Neumark et. al. and Weichselbaumer (2004) consider the possibility that
personality traits, rather than discrimination, might be the explanation for
differential treatment. We explained above that we have attempted to create
applicants who are not sexually typecast, by our choice of sporting and cultural
interests, and by our reversal of résumés. Therefore our written applications have
ensured a degree of control over this personality variable. Moreover, we are not
convinced that any differential treatment, which did arise from personality traits,
would represent a productivity-induced response, rather than discrimination.
Neumark et. al. concern themselves with - “…personality differences that differ
systematically by sex, and that are valued differently by restaurant owners…” and
go on to recommend that researchers - “…attempt to eliminate sex-related
personality differences that might influence employers’ decisions(Neumark et.
al. 1996, p. 922, emphasis added). This begs the question of whether personality
does actually impact on the output of goods or services, or, instead, generates
discriminatory responses. The male personality might be valued differently by
restaurant owners because it appeals to customers’ prejudices about the style of
service they should experience in an expensive restaurant, in which case the
employer is an agent transmitting customer discrimination. Chiplin and Sloane
(1976) argued long ago that personality traits may be valued, although not
necessarily productivity-related. “Thus if past job holders were male, it may be
that they possessed attributes which were, in fact, unrelated to performance, but
noted by the employer on his job specification. A personnel manager given the
task of replacing a middle-aged white man may tend to favour an applicant of the
same age, race and sex, although the job could be performed equally well by a
young, black woman” (Chiplin and Sloane 1976, pp. 73-4).

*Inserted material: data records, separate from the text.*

(* ===== verification/Schedule.v ===== *)
(** * The evaluation schedule of an alert rule

    [crates/alert/src/schedule.rs]: wall-clock-aligned slots, their
    deterministic jitter and the newest slot that is due.  SHA-256 is a
    parameter; nothing is assumed of it. *)

From S2P Require Import Prelude Bytes.

Definition NANOS_PER_SECOND : Z := 1000000000.

Record EvaluationSlot := mkSlot {
  slot_id : Z;
  start_unix_nano : Z;
  end_unix_nano : Z;
  execute_at_unix_nano : Z;
}.

Section Schedule.
  Context (sha256 : bytes -> bytes).

Definition deterministic_jitter (monitor_id id cap : Z) : Z :=
  if cap =? 0 then 0
  else
    let digest := sha256 (str "scry.alert.jitter.v1" ++ [z2b 0]
                            ++ be_bytes 16 monitor_id ++ be_bytes 8 id) in
    from_be (take 8 digest) mod (cap + 1).

Definition slot (monitor_id id every_seconds jitter_seconds evaluation_delay_nanos : Z)
    : option EvaluationSlot :=
  every ← checked_mul every_seconds NANOS_PER_SECOND;
  if every =? 0 then None
  else
    start ← checked_mul id every;
    end_ ← checked_add start every;
    jitter_nanos ← checked_mul jitter_seconds NANOS_PER_SECOND;
    let jitter_cap := Z.min jitter_nanos (sat_sub every 1) in
    let jitter := deterministic_jitter monitor_id id jitter_cap in
    delayed ← checked_add end_ evaluation_delay_nanos;
    execute_at ← checked_add delayed jitter;
    Some (mkSlot id start end_ execute_at).

Definition latest_due_slot (monitor_id now every_seconds jitter_seconds delay : Z)
    : option EvaluationSlot :=
  every ← checked_mul every_seconds NANOS_PER_SECOND;
  if every =? 0 then None
  else
    horizon ← checked_sub now delay;
    let ended := horizon / every in
    newest ← checked_sub ended 1;
    candidate ← slot monitor_id newest every_seconds jitter_seconds delay;
    if execute_at_unix_nano candidate <=? now then Some candidate
    else
      before ← checked_sub newest 1;
      previous ← slot monitor_id before every_seconds jitter_seconds delay;
      if execute_at_unix_nano previous <=? now then Some previous else None.

(** ** Slots *)

Lemma deterministic_jitter_range m i cap :
  0 <= cap -> 0 <= deterministic_jitter m i cap <= cap.
Proof.
  intros H. unfold deterministic_jitter. destruct (Z.eqb_spec cap 0); [lia|].
  pose proof (Z.mod_pos_bound
    (from_be (take 8 (sha256 (str "scry.alert.jitter.v1" ++ [z2b 0] ++ be_bytes 16 m ++ be_bytes 8 i))))
    (cap + 1)). lia.
Qed.

(** The jitter of a slot, as [slot] computes it. *)
Definition slot_jitter (m i every jit : Z) : Z :=
  deterministic_jitter m i (Z.min (jit * NANOS_PER_SECOND) (sat_sub (every * NANOS_PER_SECOND) 1)).

Lemma slot_jitter_range m i every jit :
  0 < every * NANOS_PER_SECOND -> 0 <= jit ->
  0 <= slot_jitter m i every jit < every * NANOS_PER_SECOND.
Proof.
  intros He Hj. unfold slot_jitter.
  pose proof (deterministic_jitter_range m i
    (Z.min (jit * NANOS_PER_SECOND) (sat_sub (every * NANOS_PER_SECOND) 1))) as H.
  unfold sat_sub, NANOS_PER_SECOND in *. lia.
Qed.

(** The whole arithmetic of a slot, read off its definition. *)
Lemma slot_Some m i every jit delay s :
  slot m i every jit delay = Some s <->
  let e := every * NANOS_PER_SECOND in
  s = mkSlot i (i * e) (i * e + e) (i * e + e + delay + slot_jitter m i every jit) /\
  0 <= e <= u64_max /\ e <> 0 /\ 0 <= i * e <= u64_max /\ 0 <= i * e + e <= u64_max /\
  0 <= jit * NANOS_PER_SECOND <= u64_max /\ 0 <= i * e + e + delay <= u64_max /\
  0 <= i * e + e + delay + slot_jitter m i every jit <= u64_max.
Proof.
  unfold slot, checked_mul, checked_add, slot_jitter.
  split.
  - intros (e & He & H)%bind_Some. apply checked_Some in He as [-> He].
    destruct (Z.eqb_spec (every * NANOS_PER_SECOND) 0) as [|Hne]; [done|].
    apply bind_Some in H as (st & H1 & H). apply checked_Some in H1 as [-> H1].
    apply bind_Some in H as (en & H2 & H). apply checked_Some in H2 as [-> H2].
    apply bind_Some in H as (j & H3 & H). apply checked_Some in H3 as [-> H3].
    apply bind_Some in H as (d & H4 & H). apply checked_Some in H4 as [-> H4].
    apply bind_Some in H as (x & H5 & H). apply checked_Some in H5 as [-> H5].
    by simplify_eq.
  - cbv zeta. intros (-> & H0 & Hne & H1 & H2 & H3 & H4 & H5).
    rewrite (proj2 (checked_Some _ _ _) (conj eq_refl H0)). cbn [mbind option_bind].
    rewrite (proj2 (Z.eqb_neq _ _) Hne).
    rewrite (proj2 (checked_Some _ _ _) (conj eq_refl H1)). cbn [mbind option_bind].
    rewrite (proj2 (checked_Some _ _ _) (conj eq_refl H2)). cbn [mbind option_bind].
    rewrite (proj2 (checked_Some _ _ _) (conj eq_refl H3)). cbn [mbind option_bind].
    rewrite (proj2 (checked_Some _ _ _) (conj eq_refl H4)). cbn [mbind option_bind].
    by rewrite (proj2 (checked_Some _ _ _) (conj eq_refl H5)).
Qed.

(** A slot whose interval after the delay still fits the clock exists. *)
Lemma slot_fits m i every jit delay :
  let e := every * NANOS_PER_SECOND in
  0 < e -> 0 <= i -> 0 <= delay -> 0 <= jit * NANOS_PER_SECOND <= u64_max ->
  i * e + e + delay + e <= u64_max + 1 ->
  slot m i every jit delay =
    Some (mkSlot i (i * e) (i * e + e) (i * e + e + delay + slot_jitter m i every jit)).
Proof.
  cbv zeta. intros He Hi Hd Hj Hfit. apply slot_Some. cbv zeta.
  pose proof (slot_jitter_range m i every jit He ltac:(unfold NANOS_PER_SECOND in *; lia)).
  repeat split; nia.
Qed.

(** [slot i] is due at [now]. *)
Definition due (m i now every jit delay : Z) : Prop :=
  exists s, slot m i every jit delay = Some s /\ execute_at_unix_nano s <= now.

(** ** The properties *)

(** Slots tile time: consecutive slots share their boundary, each spans
    exactly one interval, and a slot executes after it has ended and the
    evaluation delay has passed, less than one interval later. *)
Theorem slots_tile (m i every jit delay : Z) (s s' : EvaluationSlot) :
  0 <= delay -> 0 <= jit ->
  slot m i every jit delay = Some s -> slot m (i + 1) every jit delay = Some s' ->
  end_unix_nano s = start_unix_nano s' /\
  end_unix_nano s - start_unix_nano s = every * NANOS_PER_SECOND /\
  end_unix_nano s + delay <= execute_at_unix_nano s
    < end_unix_nano s + delay + every * NANOS_PER_SECOND.
Proof.
  intros Hd Hj Hs%slot_Some Hs'%slot_Some. cbv zeta in Hs, Hs'.
  destruct Hs as (-> & ?), Hs' as (-> & _). simpl.
  pose proof (slot_jitter_range m i every jit). lia.
Qed.

Lemma latest_due_slot_sound m now every jit delay s :
  latest_due_slot m now every jit delay = Some s ->
  slot m (slot_id s) every jit delay = Some s /\ execute_at_unix_nano s <= now /\
  exists n, n = (now - delay) / (every * NANOS_PER_SECOND) - 1 /\
    (slot_id s = n \/
     (slot_id s = n - 1 /\ ~ due m n now every jit delay)).
Proof.
  unfold latest_due_slot, checked_mul, checked_sub.
  intros (e & He & H)%bind_Some. apply checked_Some in He as [-> He].
  destruct (Z.eqb_spec (every * NANOS_PER_SECOND) 0) as [|Hne]; [done|].
  apply bind_Some in H as (h & H1 & H). apply checked_Some in H1 as [-> H1].
  apply bind_Some in H as (n & H2 & H). apply checked_Some in H2 as [-> H2].
  apply bind_Some in H as (c & Hc & H).
  pose proof Hc as Hc'. apply slot_Some in Hc' as [Ec _].
  destruct (Z.leb_spec (execute_at_unix_nano c) now) as [Hle|Hgt].
  { simplify_eq. cbn [slot_id]. split; [done|]. split; [done|]. eauto. }
  apply bind_Some in H as (b & H3 & H). apply checked_Some in H3 as [-> H3].
  apply bind_Some in H as (p & Hp & H).
  pose proof Hp as Hp'. apply slot_Some in Hp' as [Ep _].
  destruct (Z.leb_spec (execute_at_unix_nano p) now) as [Hle|]; [|done].
  injection H as <-. rewrite Ep at 1. cbn [slot_id]. split; [done|]. split; [done|].
  eexists. split; [reflexivity|]. right. split; [by rewrite Ep|].
  intros (s' & Hs' & ?). rewrite Hc in Hs'. simplify_eq. lia.
Qed.

(** A due slot has ended by the horizon. *)
Lemma due_bound m i now every jit delay :
  0 <= jit -> due m i now every jit delay ->
  0 < every * NANOS_PER_SECOND /\ 0 <= i /\
  i + 1 <= (now - delay) / (every * NANOS_PER_SECOND).
Proof.
  intros Hj (s & Hs%slot_Some & Hx). cbv zeta in Hs. destruct Hs as (-> & Hs). simpl in Hx.
  pose proof (slot_jitter_range m i every jit ltac:(lia) Hj).
  split; [lia|]. split; [nia|].
  apply Z.div_le_lower_bound; [lia|]. lia.
Qed.

(** [latest_due_slot] returns a slot that is due, and the newest such slot:
    no slot with a larger id is due. *)
Theorem latest_due_slot_is_newest_due (m now every jit delay : Z) (s : EvaluationSlot) :
  0 <= jit ->
  latest_due_slot m now every jit delay = Some s ->
  due m (slot_id s) now every jit delay /\
  forall j, due m j now every jit delay -> j <= slot_id s.
Proof.
  intros Hj (Hs & Hx & n & -> & Hn)%latest_due_slot_sound.
  split; [by exists s|]. intros j Hd.
  pose proof (due_bound _ _ _ _ _ _ Hj Hd) as (_ & _ & Hb).
  destruct Hn as [Hn|[Hn Hnot]]; [lia|].
  destruct (Z.eq_dec j ((now - delay) / (every * NANOS_PER_SECOND) - 1)) as [->|]; [done|lia].
Qed.

(** Whenever some slot is due (and [now] is at least one interval before the
    end of the 64-bit clock) a slot is returned: a rule is never silently
    skipped because its newest slot is still inside its jitter. *)
Theorem latest_due_slot_complete (m now every jit delay j : Z) :
  0 <= jit -> in_u64 delay -> now + every * NANOS_PER_SECOND <= u64_max ->
  due m j now every jit delay ->
  exists s, latest_due_slot m now every jit delay = Some s.
Proof.
  intros Hj Hd Hnow Hdue. pose proof (due_bound _ _ _ _ _ _ Hj Hdue) as (He & Hj0 & Hb).
  destruct Hdue as (sj & Hsj%slot_Some & Hxj). cbv zeta in Hsj. destruct Hsj as (-> & Hsj).
  simpl in Hxj. pose proof (slot_jitter_range m j every jit He Hj) as Hjr.
  unfold latest_due_slot, checked_mul, checked_sub.
  set (e := every * NANOS_PER_SECOND) in *.
  rewrite (proj2 (checked_Some _ e _) (conj eq_refl (proj1 Hsj))). cbn [mbind option_bind].
  rewrite (proj2 (Z.eqb_neq e 0)) by lia.
  rewrite (proj2 (checked_Some _ (now - delay) _)) by (split; [reflexivity|ints]).
  cbn [mbind option_bind].
  pose proof (Z.mul_div_le (now - delay) e He) as Hq.
  set (q := (now - delay) / e) in *.
  rewrite (proj2 (checked_Some _ (q - 1) _)) by (split; [reflexivity|unfold in_u64 in *; nia]).
  cbn [mbind option_bind].
  pose proof (slot_jitter_range m (q - 1) every jit He Hj) as Hjq. fold e in Hjq.
  rewrite slot_fits by (fold e; unfold in_u64 in *; nia).
  fold e. cbn [mbind option_bind execute_at_unix_nano].
  case_match eqn:Hc; [eauto|]. apply Z.leb_gt in Hc.
  assert (j <> q - 1) by (intros ->; fold e in Hxj; lia).
  rewrite (proj2 (checked_Some _ (q - 1 - 1) _)) by (split; [reflexivity|unfold in_u64 in *; nia]).
  cbn [mbind option_bind].
  rewrite slot_fits by (fold e; unfold in_u64 in *; nia).
  pose proof (slot_jitter_range m (q - 1 - 1) every jit He Hj) as Hjp.
  fold e. fold e in Hjp. cbn [mbind option_bind execute_at_unix_nano].
  rewrite (proj2 (Z.leb_le _ now)); [eauto|nia].
Qed.

End Schedule.

(** ** Witnesses *)

Definition demo_sha (l : bytes) : bytes := rev l.

Lemma slots_tile_witness :
  exists s s', slot demo_sha 7 2 60 5 90 = Some s /\ slot demo_sha 7 (2 + 1) 60 5 90 = Some s' /\
    end_unix_nano s = start_unix_nano s'.
Proof.
  destruct (slot demo_sha 7 2 60 5 90) as [s|] eqn:E; [|vm_compute in E; discriminate].
  destruct (slot demo_sha 7 (2 + 1) 60 5 90) as [s'|] eqn:E'; [|vm_compute in E'; discriminate].
  exists s, s'. split; [reflexivity|]. split; [reflexivity|].
  apply (slots_tile demo_sha 7 2 60 5 90 s s'); [lia|lia|exact E|exact E'].
Defined.

Lemma latest_due_slot_is_newest_due_witness :
  exists s, latest_due_slot demo_sha 7 300000000000 60 5 0 = Some s /\
    forall j, due demo_sha 7 j 300000000000 60 5 0 -> j <= slot_id s.
Proof.
  destruct (latest_due_slot demo_sha 7 300000000000 60 5 0) as [s|] eqn:E;
    [|vm_compute in E; discriminate].
  exists s. split; [reflexivity|].
  apply (latest_due_slot_is_newest_due demo_sha 7 300000000000 60 5 0 s); [lia|exact E].
Defined.

Lemma latest_due_slot_complete_witness :
  exists s, latest_due_slot demo_sha 7 300000000000 60 5 0 = Some s.
Proof.
  apply (latest_due_slot_complete demo_sha 7 300000000000 60 5 0 2).
  - lia.
  - vm_compute. split; discriminate.
  - vm_compute. discriminate.
  - destruct (slot demo_sha 7 2 60 5 0) as [s|] eqn:E; [|vm_compute in E; discriminate].
    exists s. split; [exact E|]. vm_compute in E. injection E as <-. vm_compute. discriminate.
Defined.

Women may be preferred to men in the role of secretary, which, in
England, often involves making coffee, washing dishes etc., because they are
considered to be more obliging, and controllable than men. This personality
difference might influence employers’ decisions, but they so decide because they
expect it will make their life easier, in the belief that women are more acquiescent
secretaries; not because it will increase the output of goods or services. In this
case the discrimination is the employers’ own.
3.2 Supply or Demand?
Nelson and Polacheck (1995) argue that the experimental procedure ignores the
supply-side; in particular the relative proportion of male and female applicants.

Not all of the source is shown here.